/---

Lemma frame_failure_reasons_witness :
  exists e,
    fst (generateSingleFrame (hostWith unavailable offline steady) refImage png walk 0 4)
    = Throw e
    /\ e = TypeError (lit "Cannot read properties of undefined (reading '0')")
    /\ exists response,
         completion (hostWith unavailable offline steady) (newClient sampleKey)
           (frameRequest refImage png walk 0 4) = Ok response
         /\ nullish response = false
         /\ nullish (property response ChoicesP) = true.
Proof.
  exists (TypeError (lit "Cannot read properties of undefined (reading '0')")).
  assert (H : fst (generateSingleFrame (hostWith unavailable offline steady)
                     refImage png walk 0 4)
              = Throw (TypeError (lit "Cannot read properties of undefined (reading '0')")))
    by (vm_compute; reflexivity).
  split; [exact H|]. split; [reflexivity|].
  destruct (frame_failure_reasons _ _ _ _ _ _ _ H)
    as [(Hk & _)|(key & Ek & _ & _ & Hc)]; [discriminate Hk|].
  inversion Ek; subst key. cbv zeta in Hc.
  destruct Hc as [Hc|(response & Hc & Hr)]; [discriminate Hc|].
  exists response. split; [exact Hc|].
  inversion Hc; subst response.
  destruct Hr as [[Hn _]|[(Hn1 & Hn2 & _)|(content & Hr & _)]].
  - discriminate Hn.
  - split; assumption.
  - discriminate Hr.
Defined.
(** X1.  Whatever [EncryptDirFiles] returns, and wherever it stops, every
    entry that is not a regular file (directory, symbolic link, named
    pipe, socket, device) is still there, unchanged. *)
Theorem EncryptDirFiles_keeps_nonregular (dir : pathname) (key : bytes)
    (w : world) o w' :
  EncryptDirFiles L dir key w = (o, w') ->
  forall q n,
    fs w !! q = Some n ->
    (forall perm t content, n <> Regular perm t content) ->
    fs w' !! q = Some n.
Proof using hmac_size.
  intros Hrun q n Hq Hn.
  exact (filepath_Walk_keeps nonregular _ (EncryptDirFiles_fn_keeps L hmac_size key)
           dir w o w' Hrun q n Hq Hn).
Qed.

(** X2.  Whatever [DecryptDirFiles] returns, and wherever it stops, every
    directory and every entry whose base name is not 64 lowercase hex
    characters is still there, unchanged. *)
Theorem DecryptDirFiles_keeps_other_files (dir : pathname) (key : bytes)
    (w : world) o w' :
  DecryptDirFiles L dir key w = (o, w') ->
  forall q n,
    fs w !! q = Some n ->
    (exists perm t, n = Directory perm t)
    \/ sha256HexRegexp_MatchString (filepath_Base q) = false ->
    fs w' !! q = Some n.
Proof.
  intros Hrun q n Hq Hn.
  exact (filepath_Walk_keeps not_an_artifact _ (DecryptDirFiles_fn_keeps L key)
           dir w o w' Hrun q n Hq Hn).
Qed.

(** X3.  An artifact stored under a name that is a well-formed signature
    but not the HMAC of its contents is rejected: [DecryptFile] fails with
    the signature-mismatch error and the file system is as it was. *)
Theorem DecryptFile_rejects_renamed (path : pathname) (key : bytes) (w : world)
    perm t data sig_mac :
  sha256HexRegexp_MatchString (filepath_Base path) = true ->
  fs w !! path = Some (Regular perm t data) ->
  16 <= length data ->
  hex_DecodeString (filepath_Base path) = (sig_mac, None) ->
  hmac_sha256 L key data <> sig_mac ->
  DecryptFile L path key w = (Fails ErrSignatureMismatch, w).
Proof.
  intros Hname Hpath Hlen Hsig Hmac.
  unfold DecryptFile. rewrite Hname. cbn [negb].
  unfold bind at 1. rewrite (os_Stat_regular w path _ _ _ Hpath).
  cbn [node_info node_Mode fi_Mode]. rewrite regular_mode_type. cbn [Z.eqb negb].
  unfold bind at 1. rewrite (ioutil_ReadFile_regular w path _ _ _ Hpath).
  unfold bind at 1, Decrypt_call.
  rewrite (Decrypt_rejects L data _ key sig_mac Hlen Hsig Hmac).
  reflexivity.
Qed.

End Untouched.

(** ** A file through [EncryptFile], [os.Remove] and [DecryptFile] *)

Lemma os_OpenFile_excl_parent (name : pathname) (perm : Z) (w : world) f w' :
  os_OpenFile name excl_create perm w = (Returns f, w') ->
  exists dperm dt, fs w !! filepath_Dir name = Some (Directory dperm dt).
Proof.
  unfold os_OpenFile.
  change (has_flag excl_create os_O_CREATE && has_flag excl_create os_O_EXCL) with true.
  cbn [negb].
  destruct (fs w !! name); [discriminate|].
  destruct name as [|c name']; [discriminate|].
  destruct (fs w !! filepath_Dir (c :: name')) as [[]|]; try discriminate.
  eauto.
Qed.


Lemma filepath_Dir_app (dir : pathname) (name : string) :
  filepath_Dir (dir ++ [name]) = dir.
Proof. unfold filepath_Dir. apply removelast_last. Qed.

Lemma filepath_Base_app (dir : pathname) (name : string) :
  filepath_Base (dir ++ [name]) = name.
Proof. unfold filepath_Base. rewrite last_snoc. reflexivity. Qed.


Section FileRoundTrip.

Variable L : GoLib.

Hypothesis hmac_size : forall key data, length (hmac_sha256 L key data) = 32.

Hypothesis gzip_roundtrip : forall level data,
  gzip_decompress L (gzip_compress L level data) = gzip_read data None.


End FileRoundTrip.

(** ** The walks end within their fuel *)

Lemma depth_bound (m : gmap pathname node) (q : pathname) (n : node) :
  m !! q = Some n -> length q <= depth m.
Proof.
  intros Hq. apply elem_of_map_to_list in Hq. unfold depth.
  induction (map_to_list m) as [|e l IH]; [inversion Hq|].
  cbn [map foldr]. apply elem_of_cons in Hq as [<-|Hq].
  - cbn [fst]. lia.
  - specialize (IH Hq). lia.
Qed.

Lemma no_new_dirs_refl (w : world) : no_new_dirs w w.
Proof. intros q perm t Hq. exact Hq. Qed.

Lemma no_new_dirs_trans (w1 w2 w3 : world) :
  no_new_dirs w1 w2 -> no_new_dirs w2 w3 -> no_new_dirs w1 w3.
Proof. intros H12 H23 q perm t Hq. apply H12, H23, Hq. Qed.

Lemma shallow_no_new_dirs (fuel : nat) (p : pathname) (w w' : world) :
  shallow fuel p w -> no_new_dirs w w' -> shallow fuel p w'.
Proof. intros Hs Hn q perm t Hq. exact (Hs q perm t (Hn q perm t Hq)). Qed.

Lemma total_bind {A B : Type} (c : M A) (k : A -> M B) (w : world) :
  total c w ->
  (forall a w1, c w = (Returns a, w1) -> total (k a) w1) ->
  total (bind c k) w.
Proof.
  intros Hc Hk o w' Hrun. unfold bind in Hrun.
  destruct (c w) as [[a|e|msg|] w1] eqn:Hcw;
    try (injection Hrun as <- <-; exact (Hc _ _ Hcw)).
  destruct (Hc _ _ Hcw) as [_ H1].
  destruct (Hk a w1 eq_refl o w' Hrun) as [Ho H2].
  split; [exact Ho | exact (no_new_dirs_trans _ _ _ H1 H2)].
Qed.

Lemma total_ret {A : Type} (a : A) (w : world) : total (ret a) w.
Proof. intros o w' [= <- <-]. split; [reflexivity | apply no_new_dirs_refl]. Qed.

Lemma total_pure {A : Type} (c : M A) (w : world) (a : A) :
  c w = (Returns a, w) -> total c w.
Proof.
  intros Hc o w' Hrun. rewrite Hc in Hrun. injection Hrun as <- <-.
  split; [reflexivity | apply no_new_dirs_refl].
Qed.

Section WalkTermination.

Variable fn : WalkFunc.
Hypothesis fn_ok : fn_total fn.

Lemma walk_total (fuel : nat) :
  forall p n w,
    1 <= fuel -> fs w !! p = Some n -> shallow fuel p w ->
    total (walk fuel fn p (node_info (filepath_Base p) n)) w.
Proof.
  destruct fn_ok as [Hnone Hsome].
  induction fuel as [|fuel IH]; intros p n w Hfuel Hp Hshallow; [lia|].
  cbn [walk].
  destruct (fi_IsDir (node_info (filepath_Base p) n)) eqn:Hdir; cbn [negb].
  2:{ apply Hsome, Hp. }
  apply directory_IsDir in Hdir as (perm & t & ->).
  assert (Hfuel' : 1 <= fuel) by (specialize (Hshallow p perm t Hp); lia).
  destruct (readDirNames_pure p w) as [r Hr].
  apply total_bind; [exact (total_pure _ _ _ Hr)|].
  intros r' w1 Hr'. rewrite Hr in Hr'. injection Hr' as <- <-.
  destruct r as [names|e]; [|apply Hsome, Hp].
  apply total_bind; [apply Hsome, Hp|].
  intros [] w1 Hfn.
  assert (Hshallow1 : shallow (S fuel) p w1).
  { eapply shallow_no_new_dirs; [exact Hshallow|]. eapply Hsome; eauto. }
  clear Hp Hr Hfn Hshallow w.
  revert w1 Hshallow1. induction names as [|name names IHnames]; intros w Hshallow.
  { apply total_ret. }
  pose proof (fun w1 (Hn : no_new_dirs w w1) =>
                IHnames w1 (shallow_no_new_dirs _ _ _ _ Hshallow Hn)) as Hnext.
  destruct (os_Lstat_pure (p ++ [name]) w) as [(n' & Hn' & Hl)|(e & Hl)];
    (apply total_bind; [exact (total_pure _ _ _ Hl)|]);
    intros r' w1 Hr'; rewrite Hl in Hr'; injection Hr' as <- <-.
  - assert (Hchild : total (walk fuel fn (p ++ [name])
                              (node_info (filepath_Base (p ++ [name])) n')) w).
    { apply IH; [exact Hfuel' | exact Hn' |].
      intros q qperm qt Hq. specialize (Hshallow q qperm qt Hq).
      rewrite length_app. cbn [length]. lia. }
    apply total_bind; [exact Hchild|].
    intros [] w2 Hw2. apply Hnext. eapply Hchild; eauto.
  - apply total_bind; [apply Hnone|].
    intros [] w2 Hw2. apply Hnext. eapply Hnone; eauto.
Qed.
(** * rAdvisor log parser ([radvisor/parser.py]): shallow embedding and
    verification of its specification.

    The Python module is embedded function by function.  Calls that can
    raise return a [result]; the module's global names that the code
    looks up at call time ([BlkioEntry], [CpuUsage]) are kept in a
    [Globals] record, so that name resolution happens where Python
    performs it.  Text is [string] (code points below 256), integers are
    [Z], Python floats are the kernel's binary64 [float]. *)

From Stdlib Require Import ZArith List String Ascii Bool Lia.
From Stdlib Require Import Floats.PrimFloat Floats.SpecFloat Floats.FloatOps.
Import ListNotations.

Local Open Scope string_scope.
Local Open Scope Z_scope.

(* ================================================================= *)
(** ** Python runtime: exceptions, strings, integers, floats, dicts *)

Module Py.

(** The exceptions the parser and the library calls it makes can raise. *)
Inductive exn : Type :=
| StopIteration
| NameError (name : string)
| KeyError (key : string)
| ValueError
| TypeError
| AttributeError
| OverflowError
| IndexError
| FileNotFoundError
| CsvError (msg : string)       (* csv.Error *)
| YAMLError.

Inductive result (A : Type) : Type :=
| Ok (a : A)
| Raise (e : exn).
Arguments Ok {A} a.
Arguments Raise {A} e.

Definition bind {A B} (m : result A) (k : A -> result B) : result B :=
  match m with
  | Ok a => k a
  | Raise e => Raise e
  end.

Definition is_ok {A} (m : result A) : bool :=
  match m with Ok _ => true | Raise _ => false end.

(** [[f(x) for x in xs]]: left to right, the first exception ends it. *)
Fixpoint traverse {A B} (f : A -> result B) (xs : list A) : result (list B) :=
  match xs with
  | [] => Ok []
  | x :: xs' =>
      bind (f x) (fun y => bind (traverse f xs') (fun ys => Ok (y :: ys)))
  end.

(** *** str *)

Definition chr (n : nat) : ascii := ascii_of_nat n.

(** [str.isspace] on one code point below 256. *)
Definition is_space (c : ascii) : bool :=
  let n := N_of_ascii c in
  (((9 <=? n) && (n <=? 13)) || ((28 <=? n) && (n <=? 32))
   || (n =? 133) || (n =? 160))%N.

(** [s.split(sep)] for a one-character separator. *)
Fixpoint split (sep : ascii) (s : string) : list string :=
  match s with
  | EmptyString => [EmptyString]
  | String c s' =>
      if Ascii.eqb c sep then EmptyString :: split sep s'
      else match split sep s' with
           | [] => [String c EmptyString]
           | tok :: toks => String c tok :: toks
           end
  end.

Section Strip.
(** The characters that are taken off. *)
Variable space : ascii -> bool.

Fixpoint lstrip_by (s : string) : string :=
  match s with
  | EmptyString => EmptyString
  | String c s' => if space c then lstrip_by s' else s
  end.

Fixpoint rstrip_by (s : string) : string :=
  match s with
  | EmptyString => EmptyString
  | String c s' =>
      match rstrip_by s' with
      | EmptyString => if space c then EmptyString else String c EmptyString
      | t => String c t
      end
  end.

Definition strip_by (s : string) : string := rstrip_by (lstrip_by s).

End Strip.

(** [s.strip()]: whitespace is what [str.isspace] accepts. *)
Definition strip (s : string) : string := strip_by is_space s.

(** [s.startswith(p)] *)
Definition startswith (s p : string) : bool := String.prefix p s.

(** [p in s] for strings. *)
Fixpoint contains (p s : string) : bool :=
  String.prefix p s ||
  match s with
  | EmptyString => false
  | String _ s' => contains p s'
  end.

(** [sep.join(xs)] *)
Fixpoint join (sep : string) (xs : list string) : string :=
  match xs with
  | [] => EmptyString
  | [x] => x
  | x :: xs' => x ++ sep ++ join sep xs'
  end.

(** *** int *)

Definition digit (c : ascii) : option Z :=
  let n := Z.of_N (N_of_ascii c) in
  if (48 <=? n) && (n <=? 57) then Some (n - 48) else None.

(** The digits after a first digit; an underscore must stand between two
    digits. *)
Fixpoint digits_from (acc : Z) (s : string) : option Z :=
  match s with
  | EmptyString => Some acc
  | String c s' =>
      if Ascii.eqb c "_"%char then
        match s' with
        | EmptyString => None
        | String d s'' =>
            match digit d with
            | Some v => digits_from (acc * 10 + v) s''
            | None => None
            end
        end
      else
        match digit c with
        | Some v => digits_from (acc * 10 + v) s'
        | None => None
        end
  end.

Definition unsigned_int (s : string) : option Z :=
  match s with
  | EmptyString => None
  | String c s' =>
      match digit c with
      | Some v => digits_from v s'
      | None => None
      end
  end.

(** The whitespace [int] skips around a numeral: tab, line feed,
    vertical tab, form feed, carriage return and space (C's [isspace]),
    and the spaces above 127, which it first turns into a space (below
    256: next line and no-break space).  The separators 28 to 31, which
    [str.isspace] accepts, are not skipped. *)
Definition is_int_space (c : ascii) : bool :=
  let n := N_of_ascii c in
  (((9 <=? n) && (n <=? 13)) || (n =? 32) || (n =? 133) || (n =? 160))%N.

\---

● **Prompt**
Output only the number of lines in the data above that include the word "forall".

● **Written response**
7